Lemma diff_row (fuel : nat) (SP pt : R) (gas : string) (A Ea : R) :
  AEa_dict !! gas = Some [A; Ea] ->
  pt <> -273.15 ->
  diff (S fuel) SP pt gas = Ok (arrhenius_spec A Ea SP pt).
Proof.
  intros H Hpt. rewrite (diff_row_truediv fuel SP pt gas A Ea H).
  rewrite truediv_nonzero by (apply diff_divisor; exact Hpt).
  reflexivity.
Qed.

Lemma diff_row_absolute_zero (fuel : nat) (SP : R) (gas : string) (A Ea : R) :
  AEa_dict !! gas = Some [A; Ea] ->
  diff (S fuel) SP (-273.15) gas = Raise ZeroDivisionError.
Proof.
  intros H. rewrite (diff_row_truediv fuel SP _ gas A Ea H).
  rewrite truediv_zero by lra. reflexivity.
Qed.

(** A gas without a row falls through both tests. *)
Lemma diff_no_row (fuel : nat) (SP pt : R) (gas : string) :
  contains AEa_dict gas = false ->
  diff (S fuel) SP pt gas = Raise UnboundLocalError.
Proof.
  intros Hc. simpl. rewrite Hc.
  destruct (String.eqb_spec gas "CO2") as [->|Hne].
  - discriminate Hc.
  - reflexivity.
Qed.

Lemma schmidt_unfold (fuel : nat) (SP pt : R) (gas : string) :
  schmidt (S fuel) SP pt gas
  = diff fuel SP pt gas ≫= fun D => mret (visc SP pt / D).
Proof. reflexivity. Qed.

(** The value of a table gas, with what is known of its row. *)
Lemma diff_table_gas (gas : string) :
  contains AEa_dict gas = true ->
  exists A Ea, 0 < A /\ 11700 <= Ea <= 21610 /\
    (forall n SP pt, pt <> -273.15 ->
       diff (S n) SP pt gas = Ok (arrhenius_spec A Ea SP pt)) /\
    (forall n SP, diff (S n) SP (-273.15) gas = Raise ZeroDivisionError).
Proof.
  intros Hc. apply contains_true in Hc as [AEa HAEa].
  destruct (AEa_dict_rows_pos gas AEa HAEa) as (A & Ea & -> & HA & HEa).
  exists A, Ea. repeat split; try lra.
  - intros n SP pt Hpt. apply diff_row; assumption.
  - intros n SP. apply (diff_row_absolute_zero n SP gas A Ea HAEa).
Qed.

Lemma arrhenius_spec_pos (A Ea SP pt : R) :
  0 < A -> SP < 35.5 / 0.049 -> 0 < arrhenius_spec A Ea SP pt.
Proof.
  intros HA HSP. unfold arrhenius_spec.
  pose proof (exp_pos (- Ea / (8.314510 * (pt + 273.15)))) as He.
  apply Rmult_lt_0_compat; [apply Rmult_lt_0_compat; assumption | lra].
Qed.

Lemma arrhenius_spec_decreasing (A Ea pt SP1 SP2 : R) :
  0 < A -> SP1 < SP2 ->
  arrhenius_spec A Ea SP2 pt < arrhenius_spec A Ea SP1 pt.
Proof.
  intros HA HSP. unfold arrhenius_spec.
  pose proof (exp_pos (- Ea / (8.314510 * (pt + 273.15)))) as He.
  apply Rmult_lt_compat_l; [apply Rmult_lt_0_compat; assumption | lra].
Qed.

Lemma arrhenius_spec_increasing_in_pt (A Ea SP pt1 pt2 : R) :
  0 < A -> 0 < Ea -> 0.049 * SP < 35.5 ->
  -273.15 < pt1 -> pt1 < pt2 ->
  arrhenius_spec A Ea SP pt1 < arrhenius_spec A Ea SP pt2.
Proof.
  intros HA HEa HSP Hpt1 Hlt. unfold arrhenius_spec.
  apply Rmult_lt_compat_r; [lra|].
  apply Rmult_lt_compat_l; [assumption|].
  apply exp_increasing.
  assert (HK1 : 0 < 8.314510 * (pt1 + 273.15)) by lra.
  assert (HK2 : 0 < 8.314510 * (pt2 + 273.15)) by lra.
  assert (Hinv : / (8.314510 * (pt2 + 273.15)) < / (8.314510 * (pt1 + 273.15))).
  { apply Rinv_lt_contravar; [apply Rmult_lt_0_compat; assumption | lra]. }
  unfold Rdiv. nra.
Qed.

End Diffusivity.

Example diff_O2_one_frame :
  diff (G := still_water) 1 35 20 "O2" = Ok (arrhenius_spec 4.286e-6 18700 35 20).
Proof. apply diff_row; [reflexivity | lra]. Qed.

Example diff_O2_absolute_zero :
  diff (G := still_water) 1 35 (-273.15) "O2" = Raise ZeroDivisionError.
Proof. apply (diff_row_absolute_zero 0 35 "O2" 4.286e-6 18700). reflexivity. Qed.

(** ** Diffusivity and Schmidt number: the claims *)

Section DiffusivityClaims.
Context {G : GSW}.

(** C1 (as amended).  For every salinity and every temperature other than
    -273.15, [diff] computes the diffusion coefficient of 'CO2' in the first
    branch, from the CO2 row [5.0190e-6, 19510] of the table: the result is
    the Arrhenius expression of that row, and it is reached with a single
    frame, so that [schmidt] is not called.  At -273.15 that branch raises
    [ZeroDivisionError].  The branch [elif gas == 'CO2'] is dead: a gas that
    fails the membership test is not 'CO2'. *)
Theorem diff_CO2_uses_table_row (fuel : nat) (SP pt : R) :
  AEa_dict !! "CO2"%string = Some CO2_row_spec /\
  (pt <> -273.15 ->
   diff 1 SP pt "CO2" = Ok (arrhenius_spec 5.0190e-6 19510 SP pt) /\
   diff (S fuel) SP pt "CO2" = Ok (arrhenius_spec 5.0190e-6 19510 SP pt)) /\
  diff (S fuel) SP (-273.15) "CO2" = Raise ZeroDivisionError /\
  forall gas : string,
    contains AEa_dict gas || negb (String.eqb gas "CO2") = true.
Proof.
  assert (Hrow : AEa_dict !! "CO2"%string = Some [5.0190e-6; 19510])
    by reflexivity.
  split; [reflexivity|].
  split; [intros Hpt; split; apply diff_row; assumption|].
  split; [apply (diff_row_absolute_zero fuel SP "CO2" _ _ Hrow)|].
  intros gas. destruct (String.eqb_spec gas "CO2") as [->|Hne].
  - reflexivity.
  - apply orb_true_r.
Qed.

---

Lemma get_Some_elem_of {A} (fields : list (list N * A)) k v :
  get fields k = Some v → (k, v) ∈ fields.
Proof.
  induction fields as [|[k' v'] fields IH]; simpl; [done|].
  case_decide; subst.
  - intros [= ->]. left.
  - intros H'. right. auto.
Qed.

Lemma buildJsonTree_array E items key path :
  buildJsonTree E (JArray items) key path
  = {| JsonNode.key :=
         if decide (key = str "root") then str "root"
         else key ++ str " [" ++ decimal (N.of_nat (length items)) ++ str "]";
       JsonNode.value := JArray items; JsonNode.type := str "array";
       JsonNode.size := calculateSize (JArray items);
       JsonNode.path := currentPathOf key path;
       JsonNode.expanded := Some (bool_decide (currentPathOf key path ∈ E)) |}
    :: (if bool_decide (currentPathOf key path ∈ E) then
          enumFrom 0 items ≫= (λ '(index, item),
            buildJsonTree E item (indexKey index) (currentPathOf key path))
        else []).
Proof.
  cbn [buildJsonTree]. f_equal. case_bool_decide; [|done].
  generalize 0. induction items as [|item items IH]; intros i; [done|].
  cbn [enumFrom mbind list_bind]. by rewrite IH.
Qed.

--

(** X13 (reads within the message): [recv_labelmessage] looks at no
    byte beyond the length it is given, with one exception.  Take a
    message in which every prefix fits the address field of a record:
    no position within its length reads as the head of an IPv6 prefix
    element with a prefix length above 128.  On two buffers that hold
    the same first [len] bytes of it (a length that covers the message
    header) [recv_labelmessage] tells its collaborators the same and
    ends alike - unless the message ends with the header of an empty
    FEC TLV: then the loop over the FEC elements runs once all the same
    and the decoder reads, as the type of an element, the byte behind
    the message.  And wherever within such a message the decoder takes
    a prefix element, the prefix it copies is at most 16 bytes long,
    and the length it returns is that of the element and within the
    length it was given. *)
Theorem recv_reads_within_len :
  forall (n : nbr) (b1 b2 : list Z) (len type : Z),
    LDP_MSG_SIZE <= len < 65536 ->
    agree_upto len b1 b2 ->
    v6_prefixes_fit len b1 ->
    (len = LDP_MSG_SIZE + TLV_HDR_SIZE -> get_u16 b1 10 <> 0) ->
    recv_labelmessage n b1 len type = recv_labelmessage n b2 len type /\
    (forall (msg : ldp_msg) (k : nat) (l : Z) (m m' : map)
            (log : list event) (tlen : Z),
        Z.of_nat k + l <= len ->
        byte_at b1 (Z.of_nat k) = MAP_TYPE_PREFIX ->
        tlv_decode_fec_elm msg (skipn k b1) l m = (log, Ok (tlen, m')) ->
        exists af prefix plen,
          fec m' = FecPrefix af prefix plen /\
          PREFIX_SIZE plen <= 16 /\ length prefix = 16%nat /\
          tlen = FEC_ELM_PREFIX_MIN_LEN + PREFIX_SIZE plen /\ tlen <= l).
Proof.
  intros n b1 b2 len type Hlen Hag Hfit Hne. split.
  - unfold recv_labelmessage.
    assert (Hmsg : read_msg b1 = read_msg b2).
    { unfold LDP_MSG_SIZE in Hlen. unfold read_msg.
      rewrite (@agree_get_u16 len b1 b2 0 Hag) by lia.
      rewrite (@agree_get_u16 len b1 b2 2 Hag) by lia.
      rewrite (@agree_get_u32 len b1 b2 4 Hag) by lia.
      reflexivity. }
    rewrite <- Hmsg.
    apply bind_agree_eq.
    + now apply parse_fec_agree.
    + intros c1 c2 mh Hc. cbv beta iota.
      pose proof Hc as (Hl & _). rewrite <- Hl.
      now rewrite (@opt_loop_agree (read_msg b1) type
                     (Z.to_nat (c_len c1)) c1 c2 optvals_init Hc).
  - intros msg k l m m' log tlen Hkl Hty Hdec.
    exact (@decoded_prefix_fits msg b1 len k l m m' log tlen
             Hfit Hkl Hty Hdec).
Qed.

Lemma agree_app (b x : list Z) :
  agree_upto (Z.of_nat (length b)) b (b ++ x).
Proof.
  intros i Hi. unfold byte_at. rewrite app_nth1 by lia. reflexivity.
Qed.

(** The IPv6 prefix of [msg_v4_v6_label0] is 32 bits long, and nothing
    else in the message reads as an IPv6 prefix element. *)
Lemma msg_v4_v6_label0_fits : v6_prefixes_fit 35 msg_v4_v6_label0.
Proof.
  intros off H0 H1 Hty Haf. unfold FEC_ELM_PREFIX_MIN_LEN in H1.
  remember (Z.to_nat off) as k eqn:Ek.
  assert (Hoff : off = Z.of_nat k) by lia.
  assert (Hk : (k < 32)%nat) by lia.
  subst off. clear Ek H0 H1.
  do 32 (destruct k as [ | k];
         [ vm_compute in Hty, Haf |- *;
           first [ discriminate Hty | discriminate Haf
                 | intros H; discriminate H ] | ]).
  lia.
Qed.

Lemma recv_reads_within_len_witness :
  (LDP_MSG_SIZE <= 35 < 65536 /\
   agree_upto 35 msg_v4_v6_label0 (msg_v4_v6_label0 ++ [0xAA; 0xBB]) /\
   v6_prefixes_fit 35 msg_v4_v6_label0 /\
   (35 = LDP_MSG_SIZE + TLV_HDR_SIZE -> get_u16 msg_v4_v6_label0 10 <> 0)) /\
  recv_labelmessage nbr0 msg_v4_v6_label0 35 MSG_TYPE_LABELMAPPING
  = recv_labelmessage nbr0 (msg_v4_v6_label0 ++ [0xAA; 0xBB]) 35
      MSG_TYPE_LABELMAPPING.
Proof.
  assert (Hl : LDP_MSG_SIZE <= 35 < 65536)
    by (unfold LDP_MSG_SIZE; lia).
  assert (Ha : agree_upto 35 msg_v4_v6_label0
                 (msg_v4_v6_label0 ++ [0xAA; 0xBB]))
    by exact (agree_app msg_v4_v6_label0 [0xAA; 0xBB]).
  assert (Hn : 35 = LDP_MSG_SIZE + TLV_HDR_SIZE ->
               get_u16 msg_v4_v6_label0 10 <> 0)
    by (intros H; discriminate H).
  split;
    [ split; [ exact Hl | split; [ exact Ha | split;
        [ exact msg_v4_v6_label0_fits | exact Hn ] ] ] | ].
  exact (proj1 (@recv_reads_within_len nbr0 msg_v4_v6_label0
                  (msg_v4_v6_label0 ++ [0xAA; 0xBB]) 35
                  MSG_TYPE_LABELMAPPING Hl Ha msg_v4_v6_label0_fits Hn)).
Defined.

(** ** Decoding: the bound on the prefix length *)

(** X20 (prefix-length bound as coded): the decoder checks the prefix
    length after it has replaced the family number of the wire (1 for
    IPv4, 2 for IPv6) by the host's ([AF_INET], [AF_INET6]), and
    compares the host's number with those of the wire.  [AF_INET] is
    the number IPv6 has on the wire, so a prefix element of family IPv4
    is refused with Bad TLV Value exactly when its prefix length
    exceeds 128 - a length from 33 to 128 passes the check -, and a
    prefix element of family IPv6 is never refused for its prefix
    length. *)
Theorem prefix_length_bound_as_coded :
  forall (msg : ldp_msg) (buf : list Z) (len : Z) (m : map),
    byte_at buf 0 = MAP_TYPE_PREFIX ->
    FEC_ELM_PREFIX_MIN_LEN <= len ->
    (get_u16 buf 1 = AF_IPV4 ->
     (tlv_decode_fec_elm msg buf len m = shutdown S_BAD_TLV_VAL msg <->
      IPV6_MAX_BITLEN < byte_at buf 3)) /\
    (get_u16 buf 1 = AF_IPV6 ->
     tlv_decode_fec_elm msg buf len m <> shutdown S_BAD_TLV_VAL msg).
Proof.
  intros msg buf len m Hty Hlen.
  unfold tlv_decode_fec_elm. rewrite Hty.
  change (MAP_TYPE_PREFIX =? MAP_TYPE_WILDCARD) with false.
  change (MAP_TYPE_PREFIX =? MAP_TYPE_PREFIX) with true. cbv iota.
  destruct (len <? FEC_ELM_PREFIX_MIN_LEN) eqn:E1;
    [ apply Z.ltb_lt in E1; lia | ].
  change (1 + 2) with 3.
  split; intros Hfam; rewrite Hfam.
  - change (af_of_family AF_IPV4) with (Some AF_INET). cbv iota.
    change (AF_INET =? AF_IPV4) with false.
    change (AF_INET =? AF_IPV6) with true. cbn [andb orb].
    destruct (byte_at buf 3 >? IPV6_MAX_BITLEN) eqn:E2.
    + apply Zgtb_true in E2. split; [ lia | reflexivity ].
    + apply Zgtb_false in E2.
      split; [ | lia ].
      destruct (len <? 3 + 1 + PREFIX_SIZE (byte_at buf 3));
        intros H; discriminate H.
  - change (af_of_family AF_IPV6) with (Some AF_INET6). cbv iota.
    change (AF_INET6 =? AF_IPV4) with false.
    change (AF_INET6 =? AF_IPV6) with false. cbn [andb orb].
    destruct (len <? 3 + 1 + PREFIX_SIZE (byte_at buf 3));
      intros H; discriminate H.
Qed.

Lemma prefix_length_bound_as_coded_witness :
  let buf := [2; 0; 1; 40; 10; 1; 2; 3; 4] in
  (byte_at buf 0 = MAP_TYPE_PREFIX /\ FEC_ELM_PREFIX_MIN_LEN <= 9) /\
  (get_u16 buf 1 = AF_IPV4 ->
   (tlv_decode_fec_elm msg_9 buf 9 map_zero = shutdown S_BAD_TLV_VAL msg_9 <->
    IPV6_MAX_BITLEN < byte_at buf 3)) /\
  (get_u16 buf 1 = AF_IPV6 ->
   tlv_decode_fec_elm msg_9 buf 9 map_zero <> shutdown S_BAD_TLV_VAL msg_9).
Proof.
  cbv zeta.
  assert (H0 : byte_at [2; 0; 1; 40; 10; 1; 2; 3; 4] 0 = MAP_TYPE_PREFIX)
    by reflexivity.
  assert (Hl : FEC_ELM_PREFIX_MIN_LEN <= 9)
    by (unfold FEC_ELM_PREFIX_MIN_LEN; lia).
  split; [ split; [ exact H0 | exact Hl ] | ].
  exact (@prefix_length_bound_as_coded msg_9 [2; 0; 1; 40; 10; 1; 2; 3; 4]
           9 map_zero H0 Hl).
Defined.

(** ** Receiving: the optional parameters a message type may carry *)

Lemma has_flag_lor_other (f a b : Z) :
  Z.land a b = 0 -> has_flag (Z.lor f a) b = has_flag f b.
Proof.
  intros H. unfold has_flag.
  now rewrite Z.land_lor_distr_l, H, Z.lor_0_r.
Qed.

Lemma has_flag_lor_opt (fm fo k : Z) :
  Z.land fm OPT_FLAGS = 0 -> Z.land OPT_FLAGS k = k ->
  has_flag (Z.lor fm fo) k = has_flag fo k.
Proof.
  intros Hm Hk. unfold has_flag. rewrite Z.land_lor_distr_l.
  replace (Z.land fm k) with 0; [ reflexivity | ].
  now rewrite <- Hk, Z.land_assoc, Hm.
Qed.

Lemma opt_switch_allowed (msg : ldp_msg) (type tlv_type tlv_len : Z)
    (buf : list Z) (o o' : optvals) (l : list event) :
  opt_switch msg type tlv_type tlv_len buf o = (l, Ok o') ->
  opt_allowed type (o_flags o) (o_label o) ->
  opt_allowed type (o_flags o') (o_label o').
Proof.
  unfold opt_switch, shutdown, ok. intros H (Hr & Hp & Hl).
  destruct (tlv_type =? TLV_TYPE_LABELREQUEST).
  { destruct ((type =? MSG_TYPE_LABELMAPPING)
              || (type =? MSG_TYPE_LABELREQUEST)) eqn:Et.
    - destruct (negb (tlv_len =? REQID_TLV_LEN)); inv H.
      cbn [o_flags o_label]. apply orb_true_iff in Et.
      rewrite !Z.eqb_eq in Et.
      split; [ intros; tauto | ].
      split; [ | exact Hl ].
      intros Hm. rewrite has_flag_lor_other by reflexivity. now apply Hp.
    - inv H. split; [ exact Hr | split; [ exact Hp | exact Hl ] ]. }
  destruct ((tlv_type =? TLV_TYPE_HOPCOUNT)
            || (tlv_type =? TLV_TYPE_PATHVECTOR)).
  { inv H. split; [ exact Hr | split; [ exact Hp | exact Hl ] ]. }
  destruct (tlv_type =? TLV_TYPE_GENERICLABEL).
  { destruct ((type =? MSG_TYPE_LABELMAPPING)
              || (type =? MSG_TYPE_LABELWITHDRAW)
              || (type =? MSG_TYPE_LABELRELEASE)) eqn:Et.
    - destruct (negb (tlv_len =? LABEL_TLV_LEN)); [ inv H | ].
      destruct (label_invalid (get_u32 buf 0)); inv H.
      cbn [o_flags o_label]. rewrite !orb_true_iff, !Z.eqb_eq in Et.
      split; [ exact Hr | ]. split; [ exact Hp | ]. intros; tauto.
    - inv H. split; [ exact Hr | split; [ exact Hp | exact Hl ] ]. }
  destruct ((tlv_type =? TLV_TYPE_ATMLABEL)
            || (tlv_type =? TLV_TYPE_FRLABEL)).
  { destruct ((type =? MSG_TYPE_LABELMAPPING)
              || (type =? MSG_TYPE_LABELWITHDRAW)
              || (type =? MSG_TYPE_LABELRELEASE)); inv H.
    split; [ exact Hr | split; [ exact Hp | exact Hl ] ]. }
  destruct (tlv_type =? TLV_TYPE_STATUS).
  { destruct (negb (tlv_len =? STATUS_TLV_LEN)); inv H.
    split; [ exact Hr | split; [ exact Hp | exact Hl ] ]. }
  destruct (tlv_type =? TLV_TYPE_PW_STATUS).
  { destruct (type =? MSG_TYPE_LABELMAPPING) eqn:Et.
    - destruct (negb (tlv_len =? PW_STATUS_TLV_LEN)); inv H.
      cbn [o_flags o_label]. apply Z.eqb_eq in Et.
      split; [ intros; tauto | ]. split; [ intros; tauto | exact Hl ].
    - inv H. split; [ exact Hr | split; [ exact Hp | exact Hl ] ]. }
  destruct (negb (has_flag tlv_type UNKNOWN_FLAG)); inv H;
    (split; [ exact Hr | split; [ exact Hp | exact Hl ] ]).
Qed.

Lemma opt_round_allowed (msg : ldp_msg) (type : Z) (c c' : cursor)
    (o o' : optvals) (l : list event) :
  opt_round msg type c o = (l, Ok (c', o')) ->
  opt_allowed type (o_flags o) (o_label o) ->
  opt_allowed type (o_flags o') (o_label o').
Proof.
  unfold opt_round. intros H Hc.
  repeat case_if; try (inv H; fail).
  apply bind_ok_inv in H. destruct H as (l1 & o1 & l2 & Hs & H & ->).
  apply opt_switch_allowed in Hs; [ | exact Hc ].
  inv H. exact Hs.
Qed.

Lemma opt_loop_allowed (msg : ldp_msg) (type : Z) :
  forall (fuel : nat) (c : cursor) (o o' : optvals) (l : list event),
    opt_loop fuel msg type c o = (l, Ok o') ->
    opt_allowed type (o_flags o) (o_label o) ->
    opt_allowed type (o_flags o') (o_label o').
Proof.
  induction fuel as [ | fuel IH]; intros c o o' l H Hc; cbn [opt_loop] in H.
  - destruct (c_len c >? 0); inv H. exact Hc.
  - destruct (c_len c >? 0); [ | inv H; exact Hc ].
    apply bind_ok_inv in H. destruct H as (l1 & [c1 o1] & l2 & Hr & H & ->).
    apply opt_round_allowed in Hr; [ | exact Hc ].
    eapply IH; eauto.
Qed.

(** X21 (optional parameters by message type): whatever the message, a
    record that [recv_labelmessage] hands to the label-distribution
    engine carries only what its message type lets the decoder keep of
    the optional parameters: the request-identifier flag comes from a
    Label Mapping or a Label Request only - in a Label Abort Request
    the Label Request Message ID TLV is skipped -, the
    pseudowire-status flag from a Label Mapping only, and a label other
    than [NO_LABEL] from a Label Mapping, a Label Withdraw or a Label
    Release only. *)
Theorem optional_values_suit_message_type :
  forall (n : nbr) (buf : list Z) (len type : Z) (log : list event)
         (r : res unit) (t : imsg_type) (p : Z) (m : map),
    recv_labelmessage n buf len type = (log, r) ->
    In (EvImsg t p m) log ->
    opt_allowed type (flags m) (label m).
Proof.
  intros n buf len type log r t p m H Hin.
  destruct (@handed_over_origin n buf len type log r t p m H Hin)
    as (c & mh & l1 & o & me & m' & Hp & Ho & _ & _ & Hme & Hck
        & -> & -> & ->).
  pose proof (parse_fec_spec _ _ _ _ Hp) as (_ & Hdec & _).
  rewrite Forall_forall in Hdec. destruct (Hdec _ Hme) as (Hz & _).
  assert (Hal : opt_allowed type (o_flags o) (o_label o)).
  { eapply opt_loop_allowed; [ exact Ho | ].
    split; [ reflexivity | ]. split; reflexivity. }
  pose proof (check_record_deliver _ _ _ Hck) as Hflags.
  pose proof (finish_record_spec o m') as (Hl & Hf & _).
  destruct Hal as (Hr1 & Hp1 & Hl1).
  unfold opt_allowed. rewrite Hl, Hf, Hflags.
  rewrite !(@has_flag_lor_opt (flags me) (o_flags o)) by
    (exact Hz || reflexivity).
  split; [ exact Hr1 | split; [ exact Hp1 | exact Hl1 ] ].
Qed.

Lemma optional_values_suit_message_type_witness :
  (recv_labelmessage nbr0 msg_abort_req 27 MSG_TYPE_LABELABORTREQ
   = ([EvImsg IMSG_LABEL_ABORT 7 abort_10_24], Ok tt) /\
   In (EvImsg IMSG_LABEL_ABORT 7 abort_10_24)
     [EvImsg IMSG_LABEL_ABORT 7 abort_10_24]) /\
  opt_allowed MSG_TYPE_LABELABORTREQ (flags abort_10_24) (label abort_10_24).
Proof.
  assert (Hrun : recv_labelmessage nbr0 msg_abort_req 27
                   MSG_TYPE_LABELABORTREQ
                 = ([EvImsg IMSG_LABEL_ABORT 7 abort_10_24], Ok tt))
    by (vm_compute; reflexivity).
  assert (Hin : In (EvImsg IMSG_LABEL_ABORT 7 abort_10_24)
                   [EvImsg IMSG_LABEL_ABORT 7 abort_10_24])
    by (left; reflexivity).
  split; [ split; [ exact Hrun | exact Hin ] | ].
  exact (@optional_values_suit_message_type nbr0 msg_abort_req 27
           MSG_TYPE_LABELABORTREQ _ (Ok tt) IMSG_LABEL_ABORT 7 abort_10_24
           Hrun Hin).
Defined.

» What to work on
Give back, exactly as written, the stretch from the line with "Lemma diff_row (fuel" through the line with "intros H Hpt.", and no other lines from the records above.

» Answer for the task
Lemma diff_row (fuel : nat) (SP pt : R) (gas : string) (A Ea : R) :
  AEa_dict !! gas = Some [A; Ea] ->
  pt <> -273.15 ->
  diff (S fuel) SP pt gas = Ok (arrhenius_spec A Ea SP pt).
Proof.
  intros H Hpt. rewrite (diff_row_truediv fuel SP pt gas A Ea H).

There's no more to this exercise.